On 01/04/2016 02:02 PM, Davidlohr Bueso wrote:
> On Sat, 02 Jan 2016, Manfred Spraul wrote:
>
>> Commit 6d07b68ce16a ("ipc/sem.c: optimize sem_lock()") introduced a 
>> race:
>>
>> sem_lock has a fast path that allows parallel simple operations.
>> There are two reasons why a simple operation cannot run in parallel:
>> - a non-simple operations is ongoing (sma->sem_perm.lock held)
>> - a complex operation is sleeping (sma->complex_count != 0)
>>
>> As both facts are stored independently, a thread can bypass the current
>> checks by sleeping in the right positions. See below for more details
>> (or kernel bugzilla 105651).
>>
>> The patch fixes that by creating one variable (complex_mode)
>> that tracks both reasons why parallel operations are not possible.
>>
>> The patch also updates stale documentation regarding the locking.
>>
>> With regards to stable kernels:
>> The patch is required for all kernels that include the commit 
>> 6d07b68ce16a
>> ("ipc/sem.c: optimize sem_lock()") (3.10?)
>>
>> The alternative is to revert the patch that introduced the race.
>
> I am just now catching up with this, but a quick thought is that we 
> probably
> want to keep 6d07b68ce16a as waiting on unlocking all sem->lock should be
> much worse for performance than keeping track of the complex 'mode'.
Keeping track is simple - and the fast path gets simpler compared to 
ncurrent code.
> Specially
> if we have a large array.
Yes, I would prefer my patch as a backport.
But if someone has objections, then a revert would be an alternative.

>
> Also, any idea what workload exposed this race? Anyway, will take a 
> closer look
> at the patch/issue.
It was found by a theoretical review:
The sem_lock code was used as an exercise at University Bremen.

--
     Manfred
P.S.: If we replace the "bool" with an "int", we could even introduce a 
hysteresis, to further reduce the amount of array scans.

--------------080502020409050003040901
Content-Type: text/x-patch;
 name="0001-ipc-sem-sem_lock-with-hysteresis.patch"
Content-Transfer-Encoding: 7bit
Content-Disposition: attachment;
 filename="0001-ipc-sem-sem_lock-with-hysteresis.patch"

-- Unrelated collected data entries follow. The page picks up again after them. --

Lemma working_selectors_parse sels w :
  Forall (fun s => forall x, split_first " (" (s +:+ " (" +:+ x) = s) sels ->
  exists working chosen w',
    working_selectors sels w = (Ok working, w') /\ sublist chosen sels /\
    Forall2 (fun sug s => py_split_first sug = Ok s) working chosen.
Proof.
  revert w. induction sels as [|sel sels IH]; intros w Hs.
  { exists [], [], w. split; [done|]. split; constructor. }
  apply Forall_cons in Hs as [Hsel Hs].
  destruct (working_step sel w) as (found & w1 & E1 & Hf).
  destruct (IH w1 Hs) as (working & chosen & w2 & E2 & Hsub & H2).
  simpl. rewrite bind_ok with (1 := E1), bind_ok with (1 := E2).
  destruct Hf as [->|[c ->]].
  - exists working, chosen, w2. split; [done|]. split; [by apply sublist_cons|done].
  - exists (suggestion sel c :: working), (sel :: chosen), w2. split; [done|].
    split; [by apply sublist_skip|]. constructor; [|done]. simpl. f_equal. apply Hsel.
Qed.

(** C17: [_find_working_selectors] never raises, and the executor's
    repair, [suggested[i].split(" (")[0]], turns its suggestions back
    into common selectors, in the order the inspection listed them: the
    selector a failing extraction is retried with is always one of the
    fifteen common selectors that matched on the page. *)
Theorem suggestions_parse_back w :
  exists working chosen w',
    find_working_selectors w = (Ok working, w') /\ sublist chosen common_selectors /\
    Forall2 (fun sug s => py_split_first sug = Ok s) working chosen.
Proof. apply working_selectors_parse, common_selectors_split. Qed.

End RepairProofs.
(* ===== verification/Loop.v ===== *)
(** * The pattern-loop engine (src/actions/loop.py)

    [LoopAction.execute] repeats a pattern of steps, paginating between
    iterations, until a stop condition, the [on_empty] policy, a missing
    next page or [max_iterations] ends it.  Its local variables
    ([iteration], [self.collected_data]) survive an exception (the
    [except] branch reports them), so the loop runs in a state
    [loop_state] that holds them beside the page.  The steps are run by
    [_execute_step] through the loop's registry; a step whose class is
    [LoopAction] runs a nested loop built with [LoopAction(page)], whose
    registry is empty.  The [while] loop runs on fuel one above the
    iterations its guard allows; [loop_while_fuel_irrelevant] shows that
    the guard, not the fuel, ends it. *)

From S2P Require Import Prelude PyData Env Mock.

Section LoopAction.
Context `{Env} `{!ActionImpl}.

(** ** The inline steps *)

(** [el.get_attribute(attribute) if attribute else el.text_content()] *)
Definition read_value (attribute el : Value) : st world Value :=
  if truthy attribute then get_attribute el attribute else text_content el.

(** The [for el in elements] loop of [_extract_inline]. *)
Fixpoint extract_values (attribute : Value) (els acc : list Value) : st world (list Value) :=
  match els with
  | [] => ret acc
  | el :: rest =>
      let! v := read_value attribute el in
      if truthy v then
        let! s := lift_outcome (py_strip v) in extract_values attribute rest (acc ++ [s])
      else extract_values attribute rest acc
  end.

(** [LoopAction._extract_inline] *)
Definition extract_inline (step : Dict) : st world ActionResult :=
  let selector := dget_or step "selector" VNone in
  let attribute := dget_or step "attribute" VNone in
  let multiple := dget_or step "multiple" (VBool true) in
  try_except
    (let! data :=
       if truthy multiple then
         let! els := query_selector_all selector in
         let! vs := extract_values attribute els [] in
         ret (VList vs)
       else
         let! el := query_selector selector in
         if truthy el then
           let! d := read_value attribute el in
           if truthy d then lift_outcome (py_strip d) else ret VNone
         else ret VNone in
     ret (ok_result (VStr "extract") data []))
    (fun e => ret (fail_result (VStr "extract") e)).

(** [LoopAction._click_inline] *)
Definition click_inline (step : Dict) : st world ActionResult :=
  let selector := dget_or step "selector" VNone in
  try_except
    (let! s := lift_outcome (as_str selector) in
     io (ClickSel s (Some 5000%Z)) !;
     ret (ok_result (VStr "click") VNone []))
    (fun e => ret (fail_result (VStr "click") e)).

(** [LoopAction._wait_inline]: no [try], a bad duration raises. *)
Definition wait_inline (step : Dict) : st world ActionResult :=
  let duration := dget_or step "duration" (VInt 1000) in
  sleep_ms duration !;
  ret (ok_result (VStr "wait") VNone []).

(** [LoopAction._execute_step]: [nested_loop] runs a [LoopAction(page)]
    (empty registry) when the registry maps the step to the loop
    class. *)
Definition execute_step (reg : registry) (nested_loop : Dict -> st world ActionResult)
    (step : Value) : st world ActionResult :=
  let! d := lift_outcome (as_dict step) in
  let action_name := dget_or d "action" VNone in
  if negb (truthy action_name) then
    ret (fail_result (VStr "unknown") "Action name not specified in step")
  else
    let! cls := lift_outcome (reg_lookup reg action_name) in
    match cls with
    | None =>
        if is_str action_name "extract" then extract_inline d
        else if is_str action_name "click" then click_inline d
        else if is_str action_name "wait" then wait_inline d
        else ret (fail_result action_name ("Unknown action: " +:+ py_str action_name))
    | Some (Simple k) => act_execute k false (ddel d "action")
    | Some LoopClass => nested_loop (ddel d "action")
    end.

(** ** Pagination *)

Definition scroll_js : string := "window.scrollTo(0, document.body.scrollHeight)".

(** [LoopAction._paginate]: [true] when a next page was reached.  Only
    [pagination.get] (on a non-dict) can raise out of it. *)
Definition paginate (pagination : Value) : st world bool :=
  let! pg := lift_outcome (as_dict pagination) in
  let ptype := dget_or pg "type" (VStr "click") in
  let selector := dget_or pg "selector" VNone in
  let wait_after := dget_or pg "wait_after" (VInt 2000) in
  if is_str ptype "click" then
    try_except
      (let! nb := query_selector selector in
       if negb (truthy nb) then ret false else
       let! dis := get_attribute nb (VStr "disabled") in
       if truthy dis then ret false else
       click_elem nb !;
       sleep_ms wait_after !;
       ret true)
      (fun _ => ret false)
  else if is_str ptype "scroll" then
    try_except
      (io (Evaluate scroll_js) !;
       sleep_ms wait_after !;
       ret true)
      (fun _ => ret false)
  else ret false.

(** ** The loop *)

(** The state of one [execute] call: the page, the local [iteration]
    and the attribute [self.collected_data]. *)
Record loop_state : Type := mkLS {
  ls_world : world;
  ls_iteration : Z;
  ls_collected : list Value
}.

Definition on_loop_page {A} (m : st world A) : st loop_state A :=
  zoom ls_world (fun w s => mkLS w (ls_iteration s) (ls_collected s)) m.

(** The loop's parameters once read from the keyword arguments. *)
Record loop_cfg : Type := mkCfg {
  lc_pattern : Value;
  lc_pagination : Value;
  lc_on_empty : Value;
  lc_max_iterations : Value;
  lc_delay_between : Value;
  lc_stop_type : Value;
  lc_stop_value : Value
}.

(** The [for step in pattern] loop: the data of the successful steps
    up to the first failing one. *)
Fixpoint run_pattern (exec_step : Value -> st world ActionResult) (steps acc : list Value)
    : st world (list Value) :=
  match steps with
  | [] => ret acc
  | step :: rest =>
      let! r := exec_step step in
      if negb (ar_success r) then ret acc
      else run_pattern exec_step rest (if truthy (ar_data r) then acc ++ [ar_data r] else acc)
  end.

(** One iteration of the [while] body; [false] is a [break]. *)
Definition iteration_body (exec_step : Value -> st world ActionResult) (c : loop_cfg)
    : st loop_state bool :=
  modify (fun s => mkLS (ls_world s) (ls_iteration s + 1) (ls_collected s)) !;
  let! steps := lift_outcome (as_iter (lc_pattern c)) in
  let! data := on_loop_page (run_pattern exec_step steps []) in
  if bool_decide (data = []) && is_str (lc_on_empty c) "stop" then ret false else
  modify (fun s => mkLS (ls_world s) (ls_iteration s) (ls_collected s ++ data)) !;
  let! s := get in
  let! stop_max :=
    if is_str (lc_stop_type c) "max_iterations"
    then lift_outcome (py_ge (VInt (ls_iteration s)) (lc_stop_value c))
    else ret false in
  if stop_max then ret false else
  if is_str (lc_stop_type c) "empty_results" && bool_decide (data = []) then ret false else
  if truthy (lc_pagination c) then
    let! has_next := on_loop_page (paginate (lc_pagination c)) in
    if negb has_next then ret false else
    let! pos := lift_outcome (py_gt0 (lc_delay_between c)) in
    if pos then on_loop_page (sleep_ms (lc_delay_between c)) !; ret true else ret true
  else ret false.

(** [while iteration < max_iterations: ...].  Its guard is the test on
    [iteration]; the fuel bounds the recursion, and [loop_fuel] sets it
    one above the iterations the guard allows, so the guard always exits
    first ([loop_while_fuel_irrelevant]). *)
Fixpoint loop_while (exec_step : Value -> st world ActionResult) (c : loop_cfg) (fuel : nat)
    : st loop_state unit :=
  let! s := get in
  let! go := lift_outcome (py_lt (VInt (ls_iteration s)) (lc_max_iterations c)) in
  if negb go then ret tt else
  match fuel with
  | O => ret tt
  | S fuel' =>
      let! cont := iteration_body exec_step c in
      if cont then loop_while exec_step c fuel' else ret tt
  end.

(** One above the iterations [iteration < max_iterations] allows from
    [iteration = 0]; a [max_iterations] that is not a number makes the
    first test raise, before the fuel is looked at. *)
Definition loop_fuel (max_iterations : Value) : nat :=
  match as_int max_iterations with Some m => S (Z.to_nat m) | None => O end.

(** Reading [stop_condition] before the [try]: a truthy non-dict raises. *)
Definition parse_stop (stop_condition max_iterations : Value) : outcome (Value * Value) :=
  if truthy stop_condition then
    match as_dict stop_condition with
    | Ok sc => Ok (dget_or sc "type" (VStr "max_iterations"), dget_or sc "value" max_iterations)
    | Exc e => Exc e
    end
  else Ok (VStr "max_iterations", max_iterations).

Definition loop_success (stop_type : Value) (s : loop_state) : ActionResult :=
  ok_result (VStr "loop") (VList (ls_collected s))
    [("iterations", VInt (ls_iteration s));
     ("items_collected", VInt (Z.of_nat (length (ls_collected s))));
     ("stop_reason", stop_type)].

Definition loop_failure (e : string) (s : loop_state) : ActionResult :=
  mkResult false (VStr "loop") (VList (ls_collected s)) (Some e)
    [("iterations", VInt (ls_iteration s))].

(** The configuration read from the keyword arguments [p]. *)
Definition loop_config (p : Dict) (stop_type stop_value : Value) : loop_cfg :=
  mkCfg (dget_or p "pattern" VNone) (dget_or p "pagination" VNone)
    (dget_or p "on_empty" (VStr "stop")) (dget_or p "max_iterations" (VInt 100))
    (dget_or p "delay_between" (VInt 1000)) stop_type stop_value.

(** Runs the loop from [iteration = 0] and [self.collected_data = []]. *)
Definition with_locals {A} (m : st loop_state A) : st world A :=
  fun w => let (o, s) := m (mkLS w 0 []) in (o, ls_world s).

(** [LoopAction.execute], for a given [_execute_step]. *)
Definition loop_execute_with (exec_step : Value -> st world ActionResult) (p : Dict)
    : st world ActionResult :=
  let max_iterations := dget_or p "max_iterations" (VInt 100) in
  if negb (truthy (dget_or p "pattern" VNone)) then
    ret (fail_result (VStr "loop") "Pattern is required") else
  let! '(stop_type, stop_value) :=
    lift_outcome (parse_stop (dget_or p "stop_condition" VNone) max_iterations) in
  let c := loop_config p stop_type stop_value in
  with_locals
    (try_except
       (loop_while exec_step c (loop_fuel max_iterations) !;
        let! s := get in ret (loop_success stop_type s))
       (fun e => let! s := get in ret (loop_failure e s))).

(** [LoopAction(page)]: the nested loop of a pattern step, whose
    registry is empty (so it never reaches a nested loop itself). *)
Definition loop_in_step : Dict -> st world ActionResult :=
  loop_execute_with
    (execute_step [] (fun _ => ret (fail_result (VStr "loop") "unreachable"))).

(** [LoopAction(page, action_registry)].execute: the loop the executor
    builds with its registry. *)
Definition loop_execute (reg : registry) : Dict -> st world ActionResult :=
  loop_execute_with (execute_step reg loop_in_step).

End LoopAction.

(** ** Properties of the loop *)

Section LoopProofs.
Context `{Env} `{!ActionImpl}.

(** The data the first iteration collects: the successful steps' data,
    or nothing when the pattern raised. *)
Definition first_iteration_data (es : Value -> st world ActionResult) (pattern : Value)
    (w : world) : list Value :=
  match as_iter pattern with
  | Ok steps => match run_pattern es steps [] w with (Ok d, _) => d | _ => [] end
  | Exc _ => []
  end.

Definition same_iteration (s s' : loop_state) : Prop := ls_iteration s' = ls_iteration s.

#[local] Instance same_iteration_preorder : PreOrder same_iteration.
Proof. split; unfold same_iteration; repeat intro; congruence. Qed.

Lemma on_loop_page_same_iteration {A} (m : st world A) : st_rel same_iteration (on_loop_page m).
Proof. intros s o s' E. unfold on_loop_page, zoom in E. destruct (m _). by inversion E. Qed.

(** Each iteration increments [iteration] exactly once, whatever it
    does afterwards (breaks, continues or raises). *)
Lemma iteration_body_incr es c s o s' :
  iteration_body es c s = (o, s') -> ls_iteration s' = (ls_iteration s + 1)%Z.
Proof.
  unfold iteration_body. intros E.
  set (rest := (fun _ : unit => _)) in E.
  assert (Hr : st_rel same_iteration (rest tt)).
  { unfold rest; cbv beta. st_rel_auto; try apply on_loop_page_same_iteration.
    all: apply st_rel_modify; intros; reflexivity. }
  unfold bind, modify in E. by apply Hr in E.
Qed.

(** An iteration continues the loop only after pagination reached a
    next page. *)
Lemma iteration_body_true es c s s' :
  iteration_body es c s = (Ok true, s') ->
  truthy (lc_pagination c) = true /\ exists w w', paginate (lc_pagination c) w = (Ok true, w').
Proof.
  unfold iteration_body, bind, modify, lift_outcome, get, ret, on_loop_page, zoom.
  intros E. destruct_hyp_matches. all: split; [done | eauto].
Qed.

(** The first iteration leaves exactly its own data in
    [collected_data]. *)
Lemma iteration_body_first es c w o s' :
  iteration_body es c (mkLS w 0 []) = (o, s') ->
  ls_collected s' = first_iteration_data es (lc_pattern c) w.
Proof.
  unfold iteration_body, first_iteration_data, bind, modify, lift_outcome, get, ret,
    on_loop_page, zoom; simpl.
  intros E. destruct_hyp_matches; simpl in *; congruence.
Qed.

Lemma py_lt_int_l x v m : as_int v = Some m -> py_lt (VInt x) v = Ok (Z.ltb x m).
Proof. intros Hv. unfold py_lt. simpl. by rewrite Hv. Qed.

Lemma py_ge_int_l x v m : as_int v = Some m -> py_ge (VInt x) v = Ok (negb (Z.ltb x m)).
Proof. intros Hv. unfold py_ge. by rewrite (py_lt_int_l _ _ _ Hv). Qed.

>>From d3ea4cddaff440c03b89b045ee5a0be8c4db623d Mon Sep 17 00:00:00 2001
From: Manfred Spraul <manfred@colorfullife.com>
Date: Mon, 4 Jan 2016 19:20:34 +0100
Subject: [PATCH] ipc/sem: sem_lock with hysteresis

Untested
May not work
May not pass checkpatch.pl
May not be an improvement at all, not even for microbenchmarks
May be a worthless pseudo improvement without any real-world
advantages (except more complexity and more risks for bugs)
---
 include/linux/sem.h |  2 +-
 ipc/sem.c           | 60 ++++++++++++++++++++++++++++++++++++++---------------
 2 files changed, 44 insertions(+), 18 deletions(-)

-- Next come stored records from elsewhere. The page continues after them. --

(** A task's ["params"] entry as the plan holds it. *)
Inductive params_slot : Type :=
| PAbsent                   (** no ["params"] key *)
| PRef (n : nat)            (** a dict: the [n]-th dict of the heap *)
| PVal (v : Value).         (** a value that is not a dict *)

(** A task of the plan: a dict (its other keys and its params), or a
    value of another type. *)
Inductive task : Type :=
| TDict (fields : Dict) (params : params_slot)
| TOther (v : Value).

(** The local variable [params] of [execute_task]. *)
Inductive pbox : Type :=
| BRef (n : nat)            (** the task's own dict *)
| BLocal (v : Value).       (** a value no one else refers to *)

Abbreviation heap := (list Dict).

(** The current contents of the dicts a value refers to. *)
Fixpoint deref (h : heap) (v : Value) : Value :=
  match v with
  | VRef n => VDict (default [] (h !! n))
  | VList l => VList (map (deref h) l)
  | VDict d => VDict (map (fun kv => (kv.1, deref h kv.2)) d)
  | _ => v
  end.

(** [task.get("params", {})] *)
Definition task_params (slot : params_slot) : pbox :=
  match slot with
  | PAbsent => BLocal (VDict [])
  | PRef n => BRef n
  | PVal v => BLocal v
  end.

Definition box_value (h : heap) (b : pbox) : Value :=
  match b with BRef n => VDict (default [] (h !! n)) | BLocal v => v end.

(** What [log_action(params=params)] stores: the dict itself. *)
Definition box_log_value (b : pbox) : Value :=
  match b with BRef n => VRef n | BLocal v => v end.

(** [v[0]] *)
Definition py_index0 (v : Value) : outcome Value :=
  match v with
  | VList (x :: _) => Ok x
  | VStr (String c _) => Ok (VStr (String c EmptyString))
  | VList [] | VStr EmptyString => Exc "IndexError: index out of range"
  | VDict _ => Exc "KeyError: 0"
  | _ => Exc ("TypeError: '" +:+ py_type_name v +:+ "' object is not subscriptable")
  end.

(** The [print] of the suggested selectors after an [inspect]:
    [', '.join(data['suggested_selectors'][:5])] when the key is [in]
    the data.  It prints nothing, but raises on data of the wrong
    shape. *)
Definition print_suggestions (data : Value) : outcome unit :=
  let key := "suggested_selectors" in
  let present :=
    match data with
    | VDict d => Ok (bool_decide (key ∈ d.*1))
    | VList l => Ok (existsb (fun x => is_str x key) l)
    | VStr s => Ok (str_contains key s)
    | _ => Exc ("TypeError: argument of type '" +:+ py_type_name data +:+ "' is not iterable")
    end in
  match present with
  | Exc e => Exc e
  | Ok false => Ok tt
  | Ok true =>
      match data with
      | VDict d =>
          match dget_or d key VNone with
          | VList l => if forallb (fun x => match x with VStr _ => true | _ => false end) (take 5 l)
                       then Ok tt else Exc "TypeError: sequence item: expected str instance"
          | VStr _ => Ok tt
          | v => Exc ("TypeError: '" +:+ py_type_name v +:+ "' object is not subscriptable")
          end
      | VList _ => Exc "TypeError: list indices must be integers or slices, not str"
      | _ => Exc "TypeError: string indices must be integers"
      end
  end.

Section Executor.
Context `{Env} `{!ActionImpl}.

Record executor : Type := mkExec {
  ex_world : world;
  ex_has_context : bool;
  ex_logger : logger;
  ex_max_retries : Z;
  ex_registry : registry;
  ex_collected : list Value;
  ex_last_inspect : Value;
  ex_heap : heap
}.

Definition set_world (w : world) (e : executor) : executor :=
  mkExec w (ex_has_context e) (ex_logger e) (ex_max_retries e) (ex_registry e)
    (ex_collected e) (ex_last_inspect e) (ex_heap e).
Definition set_logger_world (lw : logger * world) (e : executor) : executor :=
  mkExec lw.2 (ex_has_context e) lw.1 (ex_max_retries e) (ex_registry e)
    (ex_collected e) (ex_last_inspect e) (ex_heap e).
Definition set_collected (c : list Value) (e : executor) : executor :=
  mkExec (ex_world e) (ex_has_context e) (ex_logger e) (ex_max_retries e) (ex_registry e)
    c (ex_last_inspect e) (ex_heap e).
Definition set_last_inspect (v : Value) (e : executor) : executor :=
  mkExec (ex_world e) (ex_has_context e) (ex_logger e) (ex_max_retries e) (ex_registry e)
    (ex_collected e) v (ex_heap e).
Definition set_heap (h : heap) (e : executor) : executor :=
  mkExec (ex_world e) (ex_has_context e) (ex_logger e) (ex_max_retries e) (ex_registry e)
    (ex_collected e) (ex_last_inspect e) h.

Definition on_page {A} (m : st world A) : st executor A := zoom ex_world set_world m.
Definition on_logger {A} (m : st lg_st A) : st executor A :=
  zoom (fun e => (ex_logger e, ex_world e)) set_logger_world m.

(** [action_class(page, ...)].execute( **params): the constructor's
    arguments follow the action's name ([loop] gets the registry,
    [tab] the context, the others the page only). *)
Definition run_class (reg : registry) (has_context : bool) (name : Value) (c : action_class)
    (kw : Dict) : st world ActionResult :=
  match c with
  | LoopClass => if is_str name "loop" then loop_execute reg kw else loop_in_step kw
  | Simple k => act_execute k (is_str name "tab" && has_context) kw
  end.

diff --git a/include/linux/sem.h b/include/linux/sem.h
index d0efd6e..6fb3227 100644
--- a/include/linux/sem.h
+++ b/include/linux/sem.h
@@ -21,7 +21,7 @@ struct sem_array {
 	struct list_head	list_id;	/* undo requests on this array */
 	int			sem_nsems;	/* no. of semaphores in array */
 	int			complex_count;	/* pending complex operations */
-	bool			complex_mode;	/* no parallel simple ops */
+	int			complex_mode;	/* >0: no parallel simple ops */
 };
 
 #ifdef CONFIG_SYSVIPC
diff --git a/ipc/sem.c b/ipc/sem.c
index 87e1f5d..f580c7c 100644
--- a/ipc/sem.c
+++ b/ipc/sem.c
@@ -154,6 +154,13 @@ static int sysvipc_sem_proc_show(struct seq_file *s, void *it);
 #define SEMOPM_FAST	64  /* ~ 372 bytes on stack */
 
 /*
+ * Switching from the mode suitable for complex ops
+ * to the mode for simple ops is costly. Therefore:
+ * use some hysteresis
+ */
+#define COMPLEX_MODE_ENTER 10
+
+/*
  * Locking:
  * a) global sem_lock() for read/write
  *	sem_undo.id_next,
@@ -278,11 +285,16 @@ static void complexmode_enter(struct sem_array *sma)
 	int i;
 	struct sem *sem;
 
-	if (sma->complex_mode)  {
-		/* We are already in complex_mode. Nothing to do */
+	if (sma->complex_mode > 0)  {
+		/*
+		 * We are already in complex_mode.
+		 * Nothing to do, just increase
+		 * counter until we return to simple mode
+		 */
+		WRITE_ONCE(sma->complex_mode, COMPLEX_MODE_ENTER);
 		return;
 	}
-	WRITE_ONCE(sma->complex_mode, true);
+	WRITE_ONCE(sma->complex_mode, COMPLEX_MODE_ENTER);
 
 	/* We need a full barrier:
 	 * The write to complex_mode must be visible
@@ -309,15 +321,18 @@ static void complexmode_tryleave(struct sem_array *sma)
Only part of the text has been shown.